Ein weiteres Problem: Zahlungssysteme sind in vielen Fällen nicht über Ländergrenzen kompatibel. „Selbst in Europa bestehen große Unterschiede. Für die erfolgreiche Erschließung des französischen Marktes zum Beispiel ist es unabdingbar für Onlinehändler, die Zahlung via sogenannter ‚Carte Bleue‘ anzubieten“, so Kostadinova. „Generell gilt: Wer sein internationales Onlinebusiness erfolgreich gestalten will, sollte die Erwartungen und Bedürfnisse seiner Kunden – auch beim Bezahlen – erfüllen, um nachhaltig Erfolg zu haben.“

Auch die Nutzung von Suchmaschinen und sozialen Netzwerken unterscheidet sich von Land zu Land.
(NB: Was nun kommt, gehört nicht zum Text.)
(** [q_quotas] gives a tenant's batch and per-minute limits; [q_locked] are the
    jobs another transaction holds. *)
Record QDB : Type := MkQDB {
  q_accepted : gmap string AcceptedEvent;
  q_jobs : gmap string Job;
  q_sequence : Z;
  q_outbox : list OutboxRow;
  q_quotas : gmap string (Z * Z);
  q_windows : gmap (string * Z) Z;
  q_pipelines : list Pipeline;
  q_connectors : list Connector;
  q_connectorJobs : list ConnectorJob;
  q_audit : Audit.ADB;
  q_locked : gset string;
  q_used : gset string;
  q_now : Z
}.
Definition set_accepted v d := MkQDB v (q_jobs d) (q_sequence d) (q_outbox d) (q_quotas d) (q_windows d) (q_pipelines d)
  (q_connectors d) (q_connectorJobs d) (q_audit d) (q_locked d) (q_used d) (q_now d).
Definition set_jobs v d := MkQDB (q_accepted d) v (q_sequence d) (q_outbox d) (q_quotas d) (q_windows d) (q_pipelines d)
  (q_connectors d) (q_connectorJobs d) (q_audit d) (q_locked d) (q_used d) (q_now d).
Definition set_sequence v d := MkQDB (q_accepted d) (q_jobs d) v (q_outbox d) (q_quotas d) (q_windows d) (q_pipelines d)
  (q_connectors d) (q_connectorJobs d) (q_audit d) (q_locked d) (q_used d) (q_now d).
Definition set_outbox v d := MkQDB (q_accepted d) (q_jobs d) (q_sequence d) v (q_quotas d) (q_windows d) (q_pipelines d)
  (q_connectors d) (q_connectorJobs d) (q_audit d) (q_locked d) (q_used d) (q_now d).
Definition set_windows v d := MkQDB (q_accepted d) (q_jobs d) (q_sequence d) (q_outbox d) (q_quotas d) v (q_pipelines d)
  (q_connectors d) (q_connectorJobs d) (q_audit d) (q_locked d) (q_used d) (q_now d).
Definition set_connectorJobs v d := MkQDB (q_accepted d) (q_jobs d) (q_sequence d) (q_outbox d) (q_quotas d) (q_windows d)
  (q_pipelines d) (q_connectors d) v (q_audit d) (q_locked d) (q_used d) (q_now d).
Definition set_audit v d := MkQDB (q_accepted d) (q_jobs d) (q_sequence d) (q_outbox d) (q_quotas d) (q_windows d)
  (q_pipelines d) (q_connectors d) (q_connectorJobs d) v (q_locked d) (q_used d) (q_now d).
Definition set_used v d := MkQDB (q_accepted d) (q_jobs d) (q_sequence d) (q_outbox d) (q_quotas d) (q_windows d)
  (q_pipelines d) (q_connectors d) (q_connectorJobs d) (q_audit d) (q_locked d) v (q_now d).
Definition set_now v d := MkQDB (q_accepted d) (q_jobs d) (q_sequence d) (q_outbox d) (q_quotas d) (q_windows d)
  (q_pipelines d) (q_connectors d) (q_connectorJobs d) (q_audit d) (q_locked d) (q_used d) v.

Abbreviation Q := (M QDB).
Definition gets {A} (f : QDB -> A) : Q A := fun d => (Ok (f d), d).
Definition modify (f : QDB -> QDB) : Q unit := fun d => (Ok tt, f d).
(** [Begin ... Commit] with a deferred [Rollback]. *)
Definition tx {A} (m : Q A) : Q A := fun d =>
  match m d with
  | (Ok a, d') => (Ok a, d')
  | (Err e, _) => (Err e, d)
  end.

Definition ErrQuotaExceeded : error := Sentinel "quota exceeded".
Definition ErrIdempotencyConflict : error := Sentinel "idempotency key reused with different event".
Definition ErrNoRows : error := Sentinel "no rows in result set".
Definition check_violation : error := errors_New "violates check constraint".
Definition json_error : error := errors_New "invalid input syntax for type json".

(** ** Accepting one event *)

(** The defaults of the loop's head. *)
Definition normalise (e : Event) : Event :=
  MkEvent (ev_Type e) (ev_SchemaVersion e) (ev_ExternalID e) (ev_AnonymousID e) (ev_IdempotencyKey e)
    (Time.Truncate (ev_OccurredAt e) 1000) (if ev_Source e =s "" then "api" else ev_Source e) (ev_SourceEventID e)
    (ev_CorrelationID e) (ev_CausationID e) (ev_Traceparent e)
    (if ev_DataClassification e =s "" then "internal" else ev_DataClassification e)
    (if raw_len0 (ev_ConsentContext e) then Raw (JObject []) else ev_ConsentContext e) (ev_Payload e).

(** The columns of the principal an event row keeps. *)
Definition owner (p : Principal) : Principal := MkPrincipal (p_TenantID p) (p_WorkspaceID p) (p_AppID p) "" "" "" [].
Definition accepted_row (id : string) (p : Principal) (e : Event) (receivedAt : Z) : AcceptedEvent :=
  MkAcceptedEvent id (owner p) (ev_Type e) (ev_SchemaVersion e) (ev_ExternalID e) (ev_AnonymousID e) (ev_IdempotencyKey e)
    (ev_OccurredAt e) receivedAt (ev_Source e) (ev_SourceEventID e) (ev_CorrelationID e) (ev_CausationID e) (ev_Traceparent e)
    (ev_DataClassification e) (ev_ConsentContext e) (ev_Payload e).

(** The UNIQUE (tenant_id, app_id, idempotency_key). *)
Definition same_key (p : Principal) (e : Event) (a : AcceptedEvent) : bool :=
  (p_TenantID (ae_Principal a) =s p_TenantID p) && (p_AppID (ae_Principal a) =s p_AppID p) &&
  (ae_IdempotencyKey a =s ev_IdempotencyKey e).
Definition find_accepted (p : Principal) (e : Event) (d : QDB) : option AcceptedEvent :=
  snd <$> find_first (fun kv => same_key p e kv.2) (map_to_list (q_accepted d)).

(** [json.Unmarshal] into an [any] whose error is ignored. *)
Definition decoded (r : RawMessage) : any := match r with Raw j => Any.decode j | _ => ANil end.
Definition differs (a : AcceptedEvent) (e : Event) : bool :=
  negb (ae_Type a =s ev_Type e) || negb (ae_SchemaVersion a =? ev_SchemaVersion e) ||
  negb (ae_ExternalID a =s ev_ExternalID e) || negb (ae_AnonymousID a =s ev_AnonymousID e) ||
  negb (ae_OccurredAt a =? ev_OccurredAt e) ||
  negb (Any.DeepEqual (decoded (ae_Payload a)) (decoded (ev_Payload e))).

(** INSERT INTO accepted_events: the generated id. *)
Definition insert_accepted (p : Principal) (e : Event) : Q AcceptedEvent := fun d =>
  match ev_Payload e, ev_ConsentContext e with
  | Raw _, Raw _ =>
      if ev_SchemaVersion e <? 1 then (Err check_violation, d) else
      let id := fresh (q_used d) in
      let row := accepted_row id p e (q_now d) in
      (Ok row, set_accepted (<[id := row]> (q_accepted d)) (set_used ({[id]} ∪ q_used d) d))
  | _, _ => (Err json_error, d)
  end.

Definition partition_key (e : Event) : string := if ev_ExternalID e =s "" then ev_AnonymousID e else ev_ExternalID e.

(** INSERT INTO projection_jobs ... ON CONFLICT (event_id) DO NOTHING; a
    sequence number is drawn either way. *)
Definition insert_job (p : Principal) (id : string) (key : string) : Q unit :=
  modify (fun d =>
    let n := q_sequence d + 1 in
    let d := set_sequence n d in
    match q_jobs d !! id with
    | Some _ => d
    | None => set_jobs (<[id := MkJob id n (p_TenantID p) key "pending" 0 (q_now d) None None None]> (q_jobs d)) d
    end).

(** INSERT INTO outbox_events ... ON CONFLICT (topic, event_id) DO NOTHING. *)
Definition insert_outbox (row : OutboxRow) : Q unit :=
  modify (fun d =>
    if existsb (fun o => (ob_Topic o =s ob_Topic row) && (ob_EventID o =s ob_EventID row)) (q_outbox d) then d
    else set_outbox (q_outbox d ++ [row]) d).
Umso wichtiger ist es, länderspezifisch auf allen relevanten Kanälen präsent zu sein, betont Kostadinova: „Schließlich ist auch der Mitarbeiter eines potentiellen Kunden irgendwann Privatperson und im Internet unterwegs.“ Aber eben nicht unbedingt bei Facebook. In China etwa gibt es eigene nationale Suchmaschinen und Netzwerke, auf denen sich Unternehmen präsentieren können und sollten – zumal die im Westen bekannten Social-Media-Plattformen wie Facebook und Twitter zu großen Teilen vom Staat gesperrt wurden.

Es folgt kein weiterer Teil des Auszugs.